** Your goal **
Which lines in the records below contain the word "EqDecision"? Return each of them.

[Opening Input data section]

Lemma inner_body_transfer used step t xs w xs' w' :
  inner_body d1 score_nn used step t xs w = Ok (xs', w') ->
  rng_pos w' <= n ->
  inner_body d2 score_nn used step t xs w = Ok (xs', w').
Proof.
  destruct xs as [x samples]. intros Hb Hn.
  apply inner_body_ok in Hb. destruct Hb as (x' & Hu & -> & ->).
  simpl in Hn.
  run_inner_body.
  replace (map d2 (seq (rng_pos w) (numel (shape x))))
    with (map d1 (seq (rng_pos w) (numel (shape x)))).
  - rewrite Hu. now rewrite <- !app_assoc.
  - apply map_ext_in. intros k Hk. apply in_seq in Hk. apply agree. lia.
Qed.

Lemma inner_body_back used step t xs w xs' w' :
  inner_body d1 score_nn used step t xs w = Ok (xs', w') ->
  rng_pos w' <= n -> rng_pos w <= n.
Proof.
  destruct xs as [x samples]. intros Hb Hn.
  apply inner_body_ok in Hb. destruct Hb as (x' & Hu & -> & ->).
  simpl in Hn. lia.
Qed.

Lemma outer_body_transfer sigmas eps T ls xs w xs' w' :
  outer_body d1 score_nn sigmas eps T ls xs w = Ok (xs', w') ->
  rng_pos w' <= n ->
  outer_body d2 score_nn sigmas eps T ls xs w = Ok (xs', w') /\ rng_pos w <= n.
Proof.
  destruct ls as [label sigma]. intros Hb Hn.
  apply outer_body_ok in Hb. destruct Hb as (g & Hg & Hne & Hin).
  assert (Hin2 : for_in (range T)
                    (inner_body d2 score_nn (view_col g)
                       (step_size eps sigma (last sigmas s_zero))) xs
                    (World (rng_pos w)
                       (log w ++ [EvGather (repeat label (size0 (fst xs))); EvLast]))
                  = Ok (xs', w') /\ rng_pos w <= n).
  { apply (for_in_transfer (fun w : @world F => rng_pos w <= n)
             (inner_body d1 score_nn (view_col g)
                (step_size eps sigma (last sigmas s_zero)))
             (inner_body d2 score_nn (view_col g)
                (step_size eps sigma (last sigmas s_zero))))
      with (3 := Hin) (4 := Hn).
    - intros t s w0 s' w0' Hb Hq. eapply inner_body_back; eauto.
    - intros t s w0 s' w0' Hb Hq. eapply inner_body_transfer; eauto. }
  destruct Hin2 as [Hin2 Hq].
  split; [|exact Hq].
  run_outer_body.
  rewrite Hg. destruct sigmas as [|s0 rest]; [congruence|].
  rewrite <- (last_cons s0 rest s_zero). cbn [rng_pos log].
  rewrite <- app_assoc. exact Hin2.
Qed.

Lemma anneal_loop_transfer x sigmas eps T w xs' w' :
  anneal_loop d1 score_nn x sigmas eps T w = Ok (xs', w') ->
  rng_pos w' <= n ->
  anneal_loop d2 score_nn x sigmas eps T w = Ok (xs', w').
Proof.
  intros Hr Hn. unfold anneal_loop in *.
  apply (for_in_transfer (fun w : @world F => rng_pos w <= n)
           (outer_body d1 score_nn sigmas eps T)
           (outer_body d2 score_nn sigmas eps T)) with (3 := Hr) (4 := Hn).
  - intros a s w0 s' w0' Hb Hq. eapply outer_body_transfer; eauto.
  - intros a s w0 s' w0' Hb Hq. eapply outer_body_transfer; eauto.
Qed.

End TwoStreams.

(** ** A schedule walked with no inner step *)



(** ** Snapshots and the inputs of the score network *)

(** In every run that returns, whatever the score network, the list of
    samples is the clamp of the tensors passed to the score network, call
    by call. *)
Lemma inner_loop_records draws used step ts xs w xs' w' :
  snd xs = map clamp_unit (score_inputs (log w)) ->
  for_in ts (inner_body draws score_nn used step) xs w = Ok (xs', w') ->
  snd xs' = map clamp_unit (score_inputs (log w')).
Proof.
  intros H0 Hr.
  apply (for_in_preserves
           (fun (s : tensor F * list (tensor F)) (w0 : @world F) =>
              snd s = map clamp_unit (score_inputs (log w0)))
           (inner_body draws score_nn used step)) with (2 := H0) (3 := Hr).
  intros t [x samples] w0 s' w0' Hi Hb.
  apply inner_body_ok in Hb. destruct Hb as (x' & _ & -> & ->). simpl in *.
  rewrite score_inputs_app, map_app, Hi. reflexivity.
Qed.

Lemma anneal_loop_records draws x sigmas eps T xs' w' :
  anneal_loop draws score_nn x sigmas eps T start = Ok (xs', w') ->
  snd xs' = map clamp_unit (score_inputs (log w')).
Proof.
  intros Hr. unfold anneal_loop in Hr.
  apply (for_in_preserves
           (fun (s : tensor F * list (tensor F)) (w0 : @world F) =>
              snd s = map clamp_unit (score_inputs (log w0)))
           (outer_body draws score_nn sigmas eps T))
    with (3 := Hr); [|reflexivity].
  intros [label sigma] xs w0 s' w0' Hi Hb.
  apply outer_body_ok in Hb. destruct Hb as (g & _ & _ & Hin).
  eapply inner_loop_records; [|exact Hin]. simpl.
  rewrite score_inputs_app. simpl. now rewrite app_nil_r.
Qed.

End General.

(** ** The specification's run *)

Section SpecFacts.
Context {F : Type} {SF : Scalar F}.
Variable draws : nat -> F.
Variable score_nn : tensor F -> tensor F -> tensor F.









Hypothesis score_shape : shape_preserving score_nn.


End SpecFacts.
(** * dfcx_scrapi.builders.intent: the Intent builder

    A shallow embedding of [src/dfcx_scrapi/builders/intent.py] and the
    properties of its functions.

    The module has one free function, [build_intent], and one class,
    [IntentBuilder], whose methods assemble an [Intent] message of the
    Dialogflow CX client library in the attribute [proto_obj].

    Python values are objects with identity.  The two kinds of mutable
    objects the methods touch, the caller's lists and the [Intent]
    messages, live in a store and are passed by reference; everything
    else is immutable and passed by value. *)

From Stdlib Require Import ZArith.
From stdpp Require Import base option list strings pretty gmap fin_maps.

Local Open Scope string_scope.
Local Open Scope Z_scope.
Local Open Scope list_scope.
Local Open Scope stdpp_scope.

(** ** Python values and exceptions *)

(** Atoms: what may sit in a list given for [phrase] or [annotations]. *)
Inductive pyval : Type :=
| PyNone
| PyBool (b : bool)
| PyInt (z : Z)
| PyStr (s : string).

(** Objects seen by [build_intent]: an atom or a [dict] with string keys,
    kept in insertion order. *)
#[local] Set Warnings "-register-all".
Inductive pyobj : Type :=
| PyVal (v : pyval)
| PyDict (d : list (string * pyobj)).
#[local] Set Warnings "register-all".

(** The exception classes raised by the module or by the operations it
    uses.  Those raised by the module carry its message. *)
Inductive exn : Type :=
| ValueError (msg : string)
| IndexError (msg : string)
| Exception (msg : string)
| AttributeError
| TypeError
| KeyError (key : string).

Inductive outcome (A : Type) : Type :=
| Returns (a : A)
| Raises (e : exn).
Arguments Returns {A} a.
Arguments Raises {A} e.

#[global] Instance pyval_eq_dec : EqDecision pyval.
Proof. solve_decision. Defined.
#[global] Instance exn_eq_dec : EqDecision exn.
Proof. solve_decision. Defined.

#[global] Instance outcome_ret : MRet outcome := @Returns.
#[global] Instance outcome_bind : MBind outcome := λ A B f m,
  match m with
  | Returns a => f a
  | Raises e => Raises e
  end.

(** [isinstance(v, str)] *)
Definition isinstance_str (v : pyval) : bool :=
  match v with PyStr _ => true | _ => false end.
(** * AI study assistant: chunker, vector-store adapter and orchestrator

    A shallow embedding of [app.py] ([chunk_text]), [vector_store.py]
    ([StudyMaterialsStore]) and [agents.py] ([StudyAssistant]), with the
    properties stated about them.

    Python [str] values are lists of characters ([ascii], the code
    points below 256), Python [int]s are [Z], Python [float]s are
    binary64 floats.  Loops and recursive retries take an iteration
    budget [fuel]. *)

From Stdlib Require Import ZArith Lia Ascii String DecimalString Floats.
From stdpp Require Import gmap strings list fin_maps.

Local Open Scope Z_scope.

(** ** Python string primitives used by the sources *)

Module PyStr.

Abbreviation pystr := (list ascii).

Definition of_string (s : string) : pystr := list_ascii_of_string s.

(** [len(s)] *)
Definition len (s : pystr) : Z := Z.of_nat (length s).

(** Index adjustment shared by slicing and by [find]/[rfind]: a negative
    index counts from the end, and everything is clipped to [0, len]. *)
Definition norm_index (n i : Z) : Z :=
  if i <? 0 then Z.max (i + n) 0 else Z.min i n.

(** [s[start:end_]] *)
Definition slice (s : pystr) (start end_ : Z) : pystr :=
  let a := norm_index (len s) start in
  let b := norm_index (len s) end_ in
  take (Z.to_nat (b - a)) (drop (Z.to_nat a) s).

(** [s[i:]] *)
Definition slice_from (s : pystr) (start : Z) : pystr :=
  drop (Z.to_nat (norm_index (len s) start)) s.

[Closing Input data section]

** Answer **
#[global] Instance pyval_eq_dec : EqDecision pyval.
#[global] Instance exn_eq_dec : EqDecision exn.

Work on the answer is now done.